§ AIM OF THE TASK: On every line of the listing, check for "goal"; copy the lines that have it.

···

Lemma clamp_le (now ts : Z) : clamp now ts <= ts.
Proof. unfold clamp. destruct (Z.leb_spec ts (latest_allowed now)); lia. Qed.

Lemma clamp_le_latest (now ts : Z) : clamp now ts <= latest_allowed now.
Proof. unfold clamp. destruct (Z.leb_spec ts (latest_allowed now)); lia. Qed.

Lemma clamp_noop (now ts : Z) : ts <= latest_allowed now -> clamp now ts = ts.
Proof. unfold clamp. destruct (Z.leb_spec ts (latest_allowed now)); lia. Qed.

(** What the repair pass guarantees for one timestamp: it ends
    strictly after its predecessor whenever the predecessor is below
    the clamp bound, it is not moved beyond one minute after the
    predecessor, and it stays below the bound if it was. *)
Lemma ensure_after_spec (now ts prev : Z) :
  (prev < latest_allowed now -> prev < ensure_after now ts prev)
  /\ ensure_after now ts prev <= Z.max ts (prev + Time.minutes 1)
  /\ (ts <= latest_allowed now -> ensure_after now ts prev <= latest_allowed now).
Proof.
  unfold ensure_after, clamp, Time.minutes, Time.second.
  destruct (Z.leb_spec ts prev);
    destruct (Z.leb_spec (prev + 1 * (60 * 1000000)) (latest_allowed now)); lia.
Qed.

Lemma ensure_after_keep (now ts prev : Z) :
  prev < ts -> ensure_after now ts prev = ts.
Proof.
  intros Hlt. unfold ensure_after. destruct (Z.leb_spec ts prev); [lia|reflexivity].
Qed.

End TimelineFacts.

(** One step of the repair pass, innermost first: a timestamp already
    after its predecessor is kept; any other is replaced by a variable
    that carries the facts of [ensure_after_spec]. *)
Ltac repair_step now :=
  match goal with
  | |- context [ensure_after now ?ts ?prev] =>
      lazymatch prev with
      | context [ensure_after] => fail
      | _ => idtac
      end;
      first
        [ rewrite (ensure_after_keep now ts prev)
            by (unfold latest_allowed, Time.minutes, Time.second in *; lia)
        | let e := fresh "e" in
          pose proof (ensure_after_spec now ts prev);
          set (e := ensure_after now ts prev) in *; clearbody e ]
  end.

Section TimelineRuns.

Context {rng : Type} `{RandomSource rng}.

(** A run of [build_order_timeline_delivered] never raises, and its
    result is determined by eight draws within their ranges. *)
Lemma delivered_total (placed_at now : Z) (g : rng) :
  exists tl g', build_order_timeline_delivered placed_at now g = Ok (tl, g').
Proof.
  unfold build_order_timeline_delivered.
  destruct (randint_total 1 6 g ltac:(lia)) as (d1 & g1 & E1).
  rewrite (gbind_run _ _ _ _ _ E1).
  destruct (randint_total 2 10 g1 ltac:(lia)) as (d2 & g2 & E2).
  rewrite (gbind_run _ _ _ _ _ E2).
  destruct (randint_total 5 20 g2 ltac:(lia)) as (d3 & g3 & E3).
  rewrite (gbind_run _ _ _ _ _ E3).
  destruct (randint_total 1 8 g3 ltac:(lia)) as (d4 & g4 & E4).
  rewrite (gbind_run _ _ _ _ _ E4).
  destruct (randint_total 10 25 g4 ltac:(lia)) as (d5 & g5 & E5).
  rewrite (gbind_run _ _ _ _ _ E5).
  destruct (randint_total (-3) 3 g5 ltac:(lia)) as (d6 & g6 & E6).
  rewrite (gbind_run _ _ _ _ _ E6).
  destruct (randint_total 10 35 g6 ltac:(lia)) as (d7 & g7 & E7).
  rewrite (gbind_run _ _ _ _ _ E7).
  destruct (randint_total (-3) 3 g7 ltac:(lia)) as (d8 & g8 & E8).
  rewrite (gbind_run _ _ _ _ _ E8).
  eexists _, _. reflexivity.
Qed.

Lemma canceled_total (placed_at now : Z) (g : rng) :
  exists tl g', build_order_timeline_canceled placed_at now g = Ok (tl, g').
Proof.
  unfold build_order_timeline_canceled.
  destruct (randint_total 2 30 g ltac:(lia)) as (d1 & g1 & E1).
  rewrite (gbind_run _ _ _ _ _ E1).
  eexists _, _. reflexivity.
Qed.

(** The six events of a delivered order, the last one carrying
    [delivered_ts]. *)
Lemma delivered_shape (placed_at now : Z) (g g' : rng) tl :
  build_order_timeline_delivered placed_at now g = Ok (tl, g') ->
  exists t1 t2 t3 t4,
    td_events tl
    = [ (placed_at, "PLACED", "CUSTOMER"); (t1, "ACCEPTED", "RESTAURANT");
        (t2, "PREP_START", "RESTAURANT");
        (t3, "READY_FOR_PICKUP", "RESTAURANT"); (t4, "PICKED_UP", "COURIER");
        (td_delivered_ts tl, "DELIVERED", "SYSTEM") ].
Proof.
  unfold build_order_timeline_delivered. intros Hrun.
  bind_inv Hrun d1 g1 E1. bind_inv Hrun d2 g2 E2. bind_inv Hrun d3 g3 E3.
  bind_inv Hrun d4 g4 E4. bind_inv Hrun d5 g5 E5. bind_inv Hrun d6 g6 E6.
  bind_inv Hrun d7 g7 E7. bind_inv Hrun d8 g8 E8.
  apply gret_Ok in Hrun as [-> _]. eexists _, _, _, _. reflexivity.
Qed.

(** The two events of a canceled order. *)
Lemma canceled_shape (placed_at now : Z) (g g' : rng) tl :
  build_order_timeline_canceled placed_at now g = Ok (tl, g') ->
  tc_events tl
  = [ (placed_at, "PLACED", "CUSTOMER");
      (tc_canceled_ts tl, "CANCELED", "SYSTEM") ].
Proof.
  unfold build_order_timeline_canceled. intros Hrun.
  bind_inv Hrun d1 g1 E1. apply gret_Ok in Hrun as [-> _]. reflexivity.
Qed.

(** With the order placed at least [SAFETY_BUFFER_HOURS] before [now]
    the six timestamps of a delivered order increase strictly. *)
Lemma delivered_increasing (placed_at now : Z) (g g' : rng) tl :
  placed_at <= now - Time.hours SAFETY_BUFFER_HOURS ->
  build_order_timeline_delivered placed_at now g = Ok (tl, g') ->
  strictly_increasing (event_times (td_events tl)).
Proof.
  unfold build_order_timeline_delivered. intros Hplaced Hrun.
  bind_inv Hrun d1 g1 E1. bind_inv Hrun d2 g2 E2. bind_inv Hrun d3 g3 E3.
  bind_inv Hrun d4 g4 E4. bind_inv Hrun d5 g5 E5. bind_inv Hrun d6 g6 E6.
  bind_inv Hrun d7 g7 E7. bind_inv Hrun d8 g8 E8.
  apply gret_Ok in Hrun as [-> _].
  apply randint_Ok in E1, E2, E3, E4, E5, E6, E7, E8.
  cbn [td_events event_times fmap list_fmap fst strictly_increasing].
  unfold SAFETY_BUFFER_HOURS, Time.hours in Hplaced.
  rewrite !clamp_noop
    by (unfold latest_allowed, Time.minutes, Time.second in *; lia).
  do 8 repair_step now.
  unfold latest_allowed, Time.minutes, Time.second in *. lia.
Qed.

End TimelineRuns.

Section TimelineBounds.

Context {rng : Type} `{RandomSource rng}.

Lemma canceled_increasing (placed_at now : Z) (g g' : rng) tl :
  placed_at <= now - Time.hours SAFETY_BUFFER_HOURS ->
  build_order_timeline_canceled placed_at now g = Ok (tl, g') ->
  strictly_increasing (event_times (tc_events tl)).
Proof.
  unfold build_order_timeline_canceled. intros Hplaced Hrun.
  bind_inv Hrun d1 g1 E1. apply gret_Ok in Hrun as [-> _].
  apply randint_Ok in E1.
  cbn [tc_events event_times fmap list_fmap fst strictly_increasing].
  unfold SAFETY_BUFFER_HOURS, Time.hours in Hplaced.
  unfold latest_allowed, Time.minutes, Time.second in *.
  repeat match goal with
         | |- context [Z.ltb ?a ?b] => destruct (Z.ltb_spec a b)
         | |- context [Z.leb ?a ?b] => destruct (Z.leb_spec a b)
         end; lia.
Qed.

(** The last timestamp of a delivered order never exceeds the clamp
    bound, wherever the order was placed. *)
Lemma delivered_final_le (placed_at now : Z) (g g' : rng) tl :
  build_order_timeline_delivered placed_at now g = Ok (tl, g') ->
  td_delivered_ts tl <= latest_allowed now.
Proof.
  unfold build_order_timeline_delivered. intros Hrun.
  bind_inv Hrun d1 g1 E1. bind_inv Hrun d2 g2 E2. bind_inv Hrun d3 g3 E3.
  bind_inv Hrun d4 g4 E4. bind_inv Hrun d5 g5 E5. bind_inv Hrun d6 g6 E6.
  bind_inv Hrun d7 g7 E7. bind_inv Hrun d8 g8 E8.
  apply gret_Ok in Hrun as [-> _]. cbn [td_delivered_ts].
  apply ensure_after_spec, clamp_le_latest.
Qed.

···

§ WRITTEN RESPONSE:
  match goal with
  repeat match goal with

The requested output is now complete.